Di suo, non ce n’era nemmeno uno. Eppure tutta la casa era sommersa dal bianco aggraziato dei centrini. Ogni mobile, ogni superficie, sopra la televisione e sui braccioli del divano; qualunque cosa insomma potesse reggerne simmetricamente il peso era adatto, per lei forse addirittura pensato, per accogliere un centrino. Doveva sicuramente piacerle la simmetria: da come erano disposti i mobili di casa sua, due portoni sopra quella dei miei genitori, lo si capiva.
Ma non era solo quello. Un giorno mia madre le aveva chiesto di quella ostentata – ma non le disse di certo così – passione per l’uncinetto e la risposta della signora Anna, settantenne o magari ottantenne vicina di casa, l’aveva spiazzata: “Mi ricordano mia madre”. A me sembrò una risposta gracile ma ostinata come una foglia in autunno: una donna anziana, vedova, spesso sola, che sullo sciogliersi della propria esistenza continuava a omaggiare il fantasma di sua madre, figura che il resto del mondo aveva certamente scartato, come milioni di altre, nel rincorrersi delle generazioni.
Della signora Anna non ricordo molto ancora. Da piccolo ero entrato qualche volta in casa sua ma poi mai più. Ogni tanto, andando a trovare i miei, la incrociavo sul portone, o al balcone, e le dicevo buonasera ma senza enfasi, con voce monotona, ossequioso solo di quella conoscenza che durava da quando ero nato ma di cui non avevo molta memoria, né altri motivi. Un’anziana molto distinta, molto sola.
Ci misero due giorni a capire che se n’era andata. Suo figlio, l’unico, fa l’infermiere. A marzo, quando come un segnalibro il virus ha segnato l’ultima pagina di normalità, lui ha smesso di andarla a trovare. Allontanarsi per proteggere, che paradosso. Però, quando usciva a prendere aria fuori dalle corsie sature d’angoscia, le telefonava: “Mamma, com’è?”. Lo faceva una volta al giorno, a meno che l’ora non fosse troppo tarda.
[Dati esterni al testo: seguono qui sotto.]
(* ===== verification/ClientTask.v ===== *)
(** * The background connection task (src/src/client.rs, [ClientTask])

    The task owns the connection and the status watch, handles the commands of
    the client handles one at a time, and ticks to ping or reconnect. A
    oneshot sender is identified by a number; [EvReply] and [EvShutdownAck]
    are its [send]. The watch is the [status] field, and [EvStatus] is a
    notification of its receivers. *)

From S2P Require Import Prelude Async Protocol Request ClientData Connection.

(** ** The interval of tokio

    [enum MissedTickBehavior]: when the next tick is due after one that was late. *)
Inductive MissedTickBehavior := Burst | Delay | Skip.

(** [tokio::time::Interval], with its methods [period] and [missed_tick_behavior].
    [interval period now] is [time::interval(period)] called at the time [now];
    [None] is its panic. [due] is when the next tick completes, and [tick now i]
    the interval after a tick that was observed at the time [now]. *)
Class Interval (I : Type) := {
  interval : N → N → option I;
  set_missed_tick_behavior : MissedTickBehavior → I → I;
  tick : N → I → I;
  period : I → N;
  missed_tick_behavior : I → MissedTickBehavior;
  due : I → N
}.

(** [MissedTickBehavior::next_timeout], as documented for each behaviour. *)
Definition next_timeout (b : MissedTickBehavior) (timeout now period : N) : N :=
  match b with
  | Burst => timeout + period
  | Delay => now + period
  | Skip => now + period - (now - timeout) mod period
  end.

(** The documented behaviour: [interval] panics on a period of zero, its first tick
    is due at once and missed ticks are caught up with in a burst. A tick observed
    late by more than five milliseconds counts as missed. *)
Class IntervalLaws (I : Type) {IV : Interval I} : Prop := {
  interval_zero now : interval (I:=I) 0 now = None;
  interval_new p now : (0 < p)%N → ∃ i : I, interval p now = Some i ∧
    period i = p ∧ due i = now ∧ missed_tick_behavior i = Burst;
  set_behavior b (i : I) :
    period (set_missed_tick_behavior b i) = period i ∧ due (set_missed_tick_behavior b i) = due i ∧
    missed_tick_behavior (set_missed_tick_behavior b i) = b;
  tick_keeps now (i : I) :
    period (tick now i) = period i ∧ missed_tick_behavior (tick now i) = missed_tick_behavior i;
  tick_due now (i : I) : (due i ≤ now)%N →
    due (tick now i) =
      if (due i + 5 <? now)%N then next_timeout (missed_tick_behavior i) (due i) now (period i)
      else (due i + period i)%N
}.

Section task.
Context {W : Wire} {P : Protocol} {E : Type} {NE : Net W E}.

(** [enum Command] *)
Inductive Command :=
| Configure (config : option ConnectionConfig)
| CRequest (message : RawMessage) (response : N)
| CShutdown (response : N).

(** [type OnConnectFn]: the hook gets the session of the fresh connection. *)
Definition OnConnectFn : Type := Connection → Async W E (Result unit OnConnectError).

(** [struct ClientTask] *)
Record ClientTask := mkClientTask {
  connector : TlsConnector;
  config : option ConnectionConfig;
  connection : option Connection;
  status : Status.ConnectionStatus W;
  ping_interval : N;
  request_timeout : N;
  options : ConnectOptions;
  invalid_credentials_policy : InvalidCredentialsPolicy;
  on_connect : option OnConnectFn;
  credentials_invalid : bool;
  shutdown : bool
}.

Definition with_config (c : option ConnectionConfig) (t : ClientTask) : ClientTask :=
  mkClientTask (connector t) c (connection t) (status t) (ping_interval t) (request_timeout t)
    (options t) (invalid_credentials_policy t) (on_connect t) (credentials_invalid t) (shutdown t).
Definition with_connection (c : option Connection) (t : ClientTask) : ClientTask :=
  mkClientTask (connector t) (config t) c (status t) (ping_interval t) (request_timeout t)
    (options t) (invalid_credentials_policy t) (on_connect t) (credentials_invalid t) (shutdown t).
Definition with_status (st : Status.ConnectionStatus W) (t : ClientTask) : ClientTask :=
  mkClientTask (connector t) (config t) (connection t) st (ping_interval t) (request_timeout t)
    (options t) (invalid_credentials_policy t) (on_connect t) (credentials_invalid t) (shutdown t).
Definition with_credentials_invalid (b : bool) (t : ClientTask) : ClientTask :=
  mkClientTask (connector t) (config t) (connection t) (status t) (ping_interval t) (request_timeout t)
    (options t) (invalid_credentials_policy t) (on_connect t) b (shutdown t).
Definition with_shutdown (b : bool) (t : ClientTask) : ClientTask :=
  mkClientTask (connector t) (config t) (connection t) (status t) (ping_interval t) (request_timeout t)
    (options t) (invalid_credentials_policy t) (on_connect t) (credentials_invalid t) b.

(** ** [impl ClientTask] *)

(** [ClientTask::set_status]: notifies only when the status changes. *)
Definition set_status (st : Status.ConnectionStatus W) (t : ClientTask) : Async W E ClientTask :=
  if bool_decide (status t = st) then ret t
  else (let* _ := emit (EvStatus st) in ret (with_status st t)).

(** [ClientTask::drop_connection] *)
Definition drop_connection (t : ClientTask) : Async W E ClientTask :=
  set_status Status.Disconnected (with_connection None t).

(** [if let Some(mut connection) = self.connection.take() { connection.quit().await; }] *)
Definition take_and_quit (t : ClientTask) : Async W E ClientTask :=
  match connection t with
  | Some c => let* _ := quit c in ret (with_connection None t)
  | None => ret t
  end.

(** [ClientTask::try_connect] *)
Definition try_connect (t : ClientTask) : Async W E ClientTask :=
  if credentials_invalid t && bool_decide (invalid_credentials_policy t = Latch) then ret t
  else
    match config t with
    | None => ret t
    | Some cfg =>
        let* outcome := timeout (request_timeout t) (connect cfg (connector t) (options t)) in
        match outcome with
        | None => set_status Status.Disconnected t
        | Some (Ok (CO_Connected c)) =>
            let connected :=
              let t := with_credentials_invalid false t in
              let* t := set_status (Status.Connected (capabilities c)) t in
              ret (with_connection (Some c) t) in
            match on_connect t with
            | None => connected
            | Some hook =>
                let* r := timeout (request_timeout t) (hook c) in
                let* _ := emit (EvHook (stream c) r) in
                match r with
                | Some (Ok _) => connected
                | Some (Err _) =>
                    let* _ := quit c in set_status Status.Disconnected t
                | None => set_status Status.Disconnected t
                end
            end
        | Some (Ok CO_InvalidCredentials) =>
            set_status Status.InvalidCredentials (with_credentials_invalid true t)
        | Some (Err _) => set_status Status.Disconnected t
        end
    end.

(** [ClientTask::handle_tick] *)
Definition handle_tick (t : ClientTask) : Async W E ClientTask :=
  if shutdown t then ret t
  else
    match connection t with
    | Some c =>
        let* r := timeout (request_timeout t) (ping c) in
        match r with
        | Some (Ok _) => ret t
        | Some (Err _) => drop_connection t
        | None => drop_connection t
        end
    | None => try_connect t
    end.

(** [ClientTask::handle_command] *)
Definition handle_command (t : ClientTask) (command : Command) : Async W E ClientTask :=
  match command with
  | Configure cfg =>
      if shutdown t then ret t
      else
        let* t := take_and_quit t in
        let t := with_credentials_invalid false t in
        let* t := set_status (if cfg is Some _ then Status.Disconnected else Status.Unconfigured) t in
        ret (with_config cfg t)
  | CRequest message response =>
      if shutdown t then
        let* _ := emit (EvReply response (Err Shutdown)) in ret t
      else
        match connection t with
        | None => let* _ := emit (EvReply response (Err Disconnected)) in ret t
        | Some c =>
            let* r := timeout (request_timeout t) (request_raw c message) in
            match r with
            | Some (Ok raw) =>
                let fatal :=
                  bool_decide (message_type raw = OPCODE ErrorResponse) &&
                  match decode_message (T:=ErrorResponse) raw with
                  | Ok error => is_fatal error
                  | Err _ => false
                  end in
                let* t := (if fatal then drop_connection t else ret t) in
                let* _ := emit (EvReply response (Ok raw)) in ret t
            | Some (Err _) =>
                let* t := drop_connection t in
                let* _ := emit (EvReply response (Err Disconnected)) in ret t
            | None =>
                let* t := drop_connection t in
                let* _ := emit (EvReply response (Err Disconnected)) in ret t
            end
        end
  | CShutdown response =>
      let* t := take_and_quit t in
      let t := with_shutdown true t in
      let* t := set_status Status.Shutdown t in
      let* _ := emit (EvShutdownAck response) in ret t
  end.

(** What one turn of the [select!] loop picks. *)
Inductive Selected := SelCommand (c : Command) | SelTick.

(** One turn of the loop of [ClientTask::run]. *)
Definition handle (t : ClientTask) (sel : Selected) : Async W E ClientTask :=
  match sel with
  | SelCommand c => handle_command t c
  | SelTick => handle_tick t
  end.

(** The loop of [ClientTask::run] for the turns [sels]. *)
Fixpoint run_loop (t : ClientTask) (sels : list Selected) : Async W E ClientTask :=
  match sels with
  | [] => ret t
  | sel :: sels => let* t := handle t sel in run_loop t sels
  end.

(** The ticker set up at the start of [ClientTask::run]; [None] is a panic. *)
Definition start_ticker {I} {IV : Interval I} (t : ClientTask) (now : N) : option I :=
  set_missed_tick_behavior Delay <$> interval (ping_interval t) now.

(** [ClientTask::run]: the ticker, the loop until all handles are gone, then the
    farewell. [None] is a task that panicked. *)
Definition run (I : Type) {IV : Interval I} (t : ClientTask) (sels : list Selected) :
  Async W E (option ClientTask) :=
  let* now := read_clock in
  match start_ticker (I:=I) t now with
  | None => ret None
  | Some _ =>
      let* t := run_loop t sels in
      let* t := take_and_quit t in
      let* t := set_status Status.Shutdown t in
      ret (Some t)
  end.

End task.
È per questo che sul necrologio non sapevano che data scrivere accanto alla foto della signora Anna: era morta il giorno che suo figlio non poté chiamarla o l’indomani, quando le telefonò ma non rispose?
La mia amica Roberta mi disse solo che la trovarono raggomitolata per terra, annodata come uno dei suoi centrini, scivolata giù dalla sua poltrona, con il volume della tv alto e uno schioccare sciocco di applausi finti. Non morì né di Covid che con Covid, come si diceva in quei giorni, ma fu comunque il coronavirus a scucirla silenziosamente da questo mondo senza un funerale, un saluto, una mano dentro la sua.
Ora che abbiamo ricominciato a misurare ansiosamente la curva, contiamo i morti e quasi ci tranquillizziamo: ‘non è come a marzo’. Come se ci fosse qualcosa di rassicurante in decine di famiglie che ogni giorno piangono lutto. E dimentichiamo che se quel numero è ancora basso è per merito degli infermieri già senza tempo per le loro famiglie, degli anziani isolati per tutelarsi da un mondo che non lo fa abbastanza. Dimentichiamo di tutte le altre malattie che cedono la precedenza alla pandemia, dimentichiamo che la mascherina va indossata non tanto per noi, che siamo invincibili, ma per chi amiamo. Dimentichiamo della signora Anna, e di tutti quelli che sono andati via senza la pace di un funerale. Il problema è che noi dimentichiamo.